BRIEF: Filter the records below down to lines containing "revert".

Segment Start: INPUT FOR THIS TASK

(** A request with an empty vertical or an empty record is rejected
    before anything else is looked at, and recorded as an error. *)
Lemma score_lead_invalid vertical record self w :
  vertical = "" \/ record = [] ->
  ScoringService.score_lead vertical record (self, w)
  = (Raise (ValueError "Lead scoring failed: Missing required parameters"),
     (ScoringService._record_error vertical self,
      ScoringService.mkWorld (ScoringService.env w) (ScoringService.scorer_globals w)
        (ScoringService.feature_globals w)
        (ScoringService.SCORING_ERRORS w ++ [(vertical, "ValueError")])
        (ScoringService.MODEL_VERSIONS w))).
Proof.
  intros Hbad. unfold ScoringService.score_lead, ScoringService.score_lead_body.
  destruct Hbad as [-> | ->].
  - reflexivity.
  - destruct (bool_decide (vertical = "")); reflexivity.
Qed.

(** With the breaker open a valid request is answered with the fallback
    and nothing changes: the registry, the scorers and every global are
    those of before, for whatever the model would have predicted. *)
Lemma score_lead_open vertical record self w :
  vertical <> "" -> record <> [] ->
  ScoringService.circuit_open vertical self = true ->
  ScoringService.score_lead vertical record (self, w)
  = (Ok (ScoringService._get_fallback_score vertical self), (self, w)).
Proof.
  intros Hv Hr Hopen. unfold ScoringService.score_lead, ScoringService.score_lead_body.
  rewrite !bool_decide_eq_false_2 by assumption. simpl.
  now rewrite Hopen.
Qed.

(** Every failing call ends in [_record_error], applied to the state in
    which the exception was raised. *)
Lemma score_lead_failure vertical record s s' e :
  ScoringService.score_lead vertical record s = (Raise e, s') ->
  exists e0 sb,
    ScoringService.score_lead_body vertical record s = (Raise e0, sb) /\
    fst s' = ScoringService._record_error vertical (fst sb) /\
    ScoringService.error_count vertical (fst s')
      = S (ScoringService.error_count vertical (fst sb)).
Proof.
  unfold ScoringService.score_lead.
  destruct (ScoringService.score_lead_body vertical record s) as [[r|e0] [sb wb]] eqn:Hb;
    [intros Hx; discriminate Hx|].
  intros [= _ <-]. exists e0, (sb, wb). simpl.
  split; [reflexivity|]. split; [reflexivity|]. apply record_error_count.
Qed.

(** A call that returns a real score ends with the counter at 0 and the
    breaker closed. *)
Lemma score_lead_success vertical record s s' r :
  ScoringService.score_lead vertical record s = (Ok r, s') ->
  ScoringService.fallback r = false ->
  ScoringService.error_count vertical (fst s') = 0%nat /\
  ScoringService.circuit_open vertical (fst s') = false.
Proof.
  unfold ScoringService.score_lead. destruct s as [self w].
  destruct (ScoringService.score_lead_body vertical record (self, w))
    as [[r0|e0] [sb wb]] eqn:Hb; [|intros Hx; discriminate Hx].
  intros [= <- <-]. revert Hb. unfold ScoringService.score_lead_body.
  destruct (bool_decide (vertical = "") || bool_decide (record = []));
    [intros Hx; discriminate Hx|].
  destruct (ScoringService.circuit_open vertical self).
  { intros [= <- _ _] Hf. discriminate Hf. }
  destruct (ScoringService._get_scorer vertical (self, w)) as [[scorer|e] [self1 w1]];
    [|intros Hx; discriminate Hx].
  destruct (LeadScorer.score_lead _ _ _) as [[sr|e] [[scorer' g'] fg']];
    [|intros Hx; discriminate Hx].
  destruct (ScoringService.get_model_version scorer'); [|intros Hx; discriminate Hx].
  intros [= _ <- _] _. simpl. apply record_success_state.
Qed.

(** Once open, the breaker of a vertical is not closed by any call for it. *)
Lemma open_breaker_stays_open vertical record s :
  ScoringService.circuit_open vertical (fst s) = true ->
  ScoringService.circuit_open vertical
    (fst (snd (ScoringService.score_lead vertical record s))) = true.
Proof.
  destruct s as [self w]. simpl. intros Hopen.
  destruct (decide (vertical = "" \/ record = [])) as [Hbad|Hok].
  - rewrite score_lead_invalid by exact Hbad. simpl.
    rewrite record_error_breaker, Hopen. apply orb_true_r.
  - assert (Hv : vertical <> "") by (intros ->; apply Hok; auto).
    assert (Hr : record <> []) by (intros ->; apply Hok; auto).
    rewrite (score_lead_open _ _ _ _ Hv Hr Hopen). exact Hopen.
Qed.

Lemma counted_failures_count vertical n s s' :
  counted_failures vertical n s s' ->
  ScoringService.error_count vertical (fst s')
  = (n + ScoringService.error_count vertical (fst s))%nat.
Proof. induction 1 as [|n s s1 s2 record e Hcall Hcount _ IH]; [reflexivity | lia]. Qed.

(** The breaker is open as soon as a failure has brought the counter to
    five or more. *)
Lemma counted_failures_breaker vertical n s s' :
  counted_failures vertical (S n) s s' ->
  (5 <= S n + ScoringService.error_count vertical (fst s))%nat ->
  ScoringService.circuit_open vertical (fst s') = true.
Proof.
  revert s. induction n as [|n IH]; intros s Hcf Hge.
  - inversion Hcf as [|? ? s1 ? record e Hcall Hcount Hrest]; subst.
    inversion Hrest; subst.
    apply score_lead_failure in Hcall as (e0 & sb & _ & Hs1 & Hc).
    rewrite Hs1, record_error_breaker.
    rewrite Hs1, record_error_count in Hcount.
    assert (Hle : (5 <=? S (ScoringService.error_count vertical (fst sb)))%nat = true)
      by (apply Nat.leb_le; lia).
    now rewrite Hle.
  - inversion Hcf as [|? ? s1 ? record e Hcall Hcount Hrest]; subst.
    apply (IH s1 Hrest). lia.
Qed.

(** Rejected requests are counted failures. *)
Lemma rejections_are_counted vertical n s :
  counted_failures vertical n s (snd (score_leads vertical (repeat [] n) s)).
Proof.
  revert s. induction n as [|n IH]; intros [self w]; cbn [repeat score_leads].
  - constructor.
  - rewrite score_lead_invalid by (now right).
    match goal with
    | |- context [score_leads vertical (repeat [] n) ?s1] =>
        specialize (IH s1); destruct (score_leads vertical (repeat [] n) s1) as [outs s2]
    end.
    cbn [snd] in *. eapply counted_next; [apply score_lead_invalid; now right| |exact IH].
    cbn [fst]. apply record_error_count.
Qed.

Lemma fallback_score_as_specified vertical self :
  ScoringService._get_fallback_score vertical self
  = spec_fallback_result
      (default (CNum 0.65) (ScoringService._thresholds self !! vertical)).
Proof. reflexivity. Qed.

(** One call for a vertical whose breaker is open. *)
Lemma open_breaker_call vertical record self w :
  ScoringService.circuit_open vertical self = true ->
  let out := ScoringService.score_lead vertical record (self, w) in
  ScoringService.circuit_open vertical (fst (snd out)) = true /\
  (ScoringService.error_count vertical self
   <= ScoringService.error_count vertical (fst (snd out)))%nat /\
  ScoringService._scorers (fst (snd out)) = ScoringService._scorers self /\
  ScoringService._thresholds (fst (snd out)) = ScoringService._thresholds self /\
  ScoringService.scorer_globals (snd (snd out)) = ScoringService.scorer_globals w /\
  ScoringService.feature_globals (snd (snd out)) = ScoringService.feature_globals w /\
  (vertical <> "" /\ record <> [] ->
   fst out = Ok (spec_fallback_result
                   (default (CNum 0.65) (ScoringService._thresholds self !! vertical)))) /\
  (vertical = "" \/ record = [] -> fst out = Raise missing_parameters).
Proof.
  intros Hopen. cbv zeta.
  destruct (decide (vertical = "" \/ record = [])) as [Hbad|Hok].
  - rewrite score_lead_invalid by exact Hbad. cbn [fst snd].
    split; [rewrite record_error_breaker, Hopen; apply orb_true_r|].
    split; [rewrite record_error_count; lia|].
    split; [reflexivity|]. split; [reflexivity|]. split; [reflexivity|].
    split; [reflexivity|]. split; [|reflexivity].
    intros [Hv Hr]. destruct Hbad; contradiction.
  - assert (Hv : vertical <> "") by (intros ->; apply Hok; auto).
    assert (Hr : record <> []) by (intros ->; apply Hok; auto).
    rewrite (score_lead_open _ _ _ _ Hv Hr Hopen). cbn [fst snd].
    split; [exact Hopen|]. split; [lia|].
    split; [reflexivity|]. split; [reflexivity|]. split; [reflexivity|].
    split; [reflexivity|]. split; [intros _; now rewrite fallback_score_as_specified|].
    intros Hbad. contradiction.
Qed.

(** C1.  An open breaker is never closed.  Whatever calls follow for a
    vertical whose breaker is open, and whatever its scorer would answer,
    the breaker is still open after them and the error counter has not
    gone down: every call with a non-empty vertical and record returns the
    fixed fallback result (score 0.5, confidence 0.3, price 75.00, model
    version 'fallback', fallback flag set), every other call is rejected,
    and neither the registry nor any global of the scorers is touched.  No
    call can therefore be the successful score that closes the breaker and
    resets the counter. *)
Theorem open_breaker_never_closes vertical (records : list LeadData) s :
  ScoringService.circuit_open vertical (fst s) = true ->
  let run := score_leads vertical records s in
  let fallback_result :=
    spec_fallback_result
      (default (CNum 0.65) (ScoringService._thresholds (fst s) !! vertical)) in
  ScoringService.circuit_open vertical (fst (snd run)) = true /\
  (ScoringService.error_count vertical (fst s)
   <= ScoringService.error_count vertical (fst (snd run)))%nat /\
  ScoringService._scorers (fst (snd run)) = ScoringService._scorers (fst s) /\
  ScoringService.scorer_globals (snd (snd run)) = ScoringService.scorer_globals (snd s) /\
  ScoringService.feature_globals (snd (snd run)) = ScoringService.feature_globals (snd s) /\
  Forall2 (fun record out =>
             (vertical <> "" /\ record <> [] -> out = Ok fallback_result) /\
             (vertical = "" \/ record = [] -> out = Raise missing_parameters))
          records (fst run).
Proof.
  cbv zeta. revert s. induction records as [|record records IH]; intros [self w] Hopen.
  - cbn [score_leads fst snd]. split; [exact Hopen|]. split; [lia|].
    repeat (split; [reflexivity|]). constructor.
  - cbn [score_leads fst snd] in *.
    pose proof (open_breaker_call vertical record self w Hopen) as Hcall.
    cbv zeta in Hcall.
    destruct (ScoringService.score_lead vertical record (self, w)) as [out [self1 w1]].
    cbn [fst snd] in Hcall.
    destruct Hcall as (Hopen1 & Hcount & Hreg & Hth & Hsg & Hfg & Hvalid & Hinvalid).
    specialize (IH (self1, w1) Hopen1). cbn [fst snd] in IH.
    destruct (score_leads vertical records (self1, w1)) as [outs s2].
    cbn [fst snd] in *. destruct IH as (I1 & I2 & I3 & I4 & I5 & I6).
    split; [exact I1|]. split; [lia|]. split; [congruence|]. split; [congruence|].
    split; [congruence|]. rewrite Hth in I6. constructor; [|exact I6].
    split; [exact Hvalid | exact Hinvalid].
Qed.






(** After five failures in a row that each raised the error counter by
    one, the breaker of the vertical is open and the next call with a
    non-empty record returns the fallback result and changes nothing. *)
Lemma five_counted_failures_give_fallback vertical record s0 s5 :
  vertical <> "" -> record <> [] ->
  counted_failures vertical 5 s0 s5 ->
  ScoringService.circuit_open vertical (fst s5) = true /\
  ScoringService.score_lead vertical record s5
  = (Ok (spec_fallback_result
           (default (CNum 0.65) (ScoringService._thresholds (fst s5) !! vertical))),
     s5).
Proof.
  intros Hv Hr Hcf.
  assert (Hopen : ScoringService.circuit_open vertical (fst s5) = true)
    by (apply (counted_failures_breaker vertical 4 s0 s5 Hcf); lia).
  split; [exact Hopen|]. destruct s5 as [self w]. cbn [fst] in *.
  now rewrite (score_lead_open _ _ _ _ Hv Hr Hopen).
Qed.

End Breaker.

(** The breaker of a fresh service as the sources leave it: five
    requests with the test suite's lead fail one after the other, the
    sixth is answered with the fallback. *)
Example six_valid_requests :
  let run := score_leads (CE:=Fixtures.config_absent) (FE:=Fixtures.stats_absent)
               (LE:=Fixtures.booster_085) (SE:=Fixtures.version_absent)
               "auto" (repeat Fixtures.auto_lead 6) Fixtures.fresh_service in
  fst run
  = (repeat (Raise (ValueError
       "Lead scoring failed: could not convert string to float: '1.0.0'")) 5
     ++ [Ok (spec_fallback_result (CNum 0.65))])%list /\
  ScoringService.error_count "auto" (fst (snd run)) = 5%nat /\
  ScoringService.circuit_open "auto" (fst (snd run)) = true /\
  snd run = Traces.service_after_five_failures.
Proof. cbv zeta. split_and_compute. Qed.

Segment End: INPUT FOR THIS TASK

WRITTEN RESPONSE:
  intros [= <- <-]. revert Hb. unfold ScoringService.score_lead_body.
  revert s. induction n as [|n IH]; intros s Hcf Hge.
  revert s. induction n as [|n IH]; intros [self w]; cbn [repeat score_leads].
  cbv zeta. revert s. induction records as [|record records IH]; intros [self w] Hopen.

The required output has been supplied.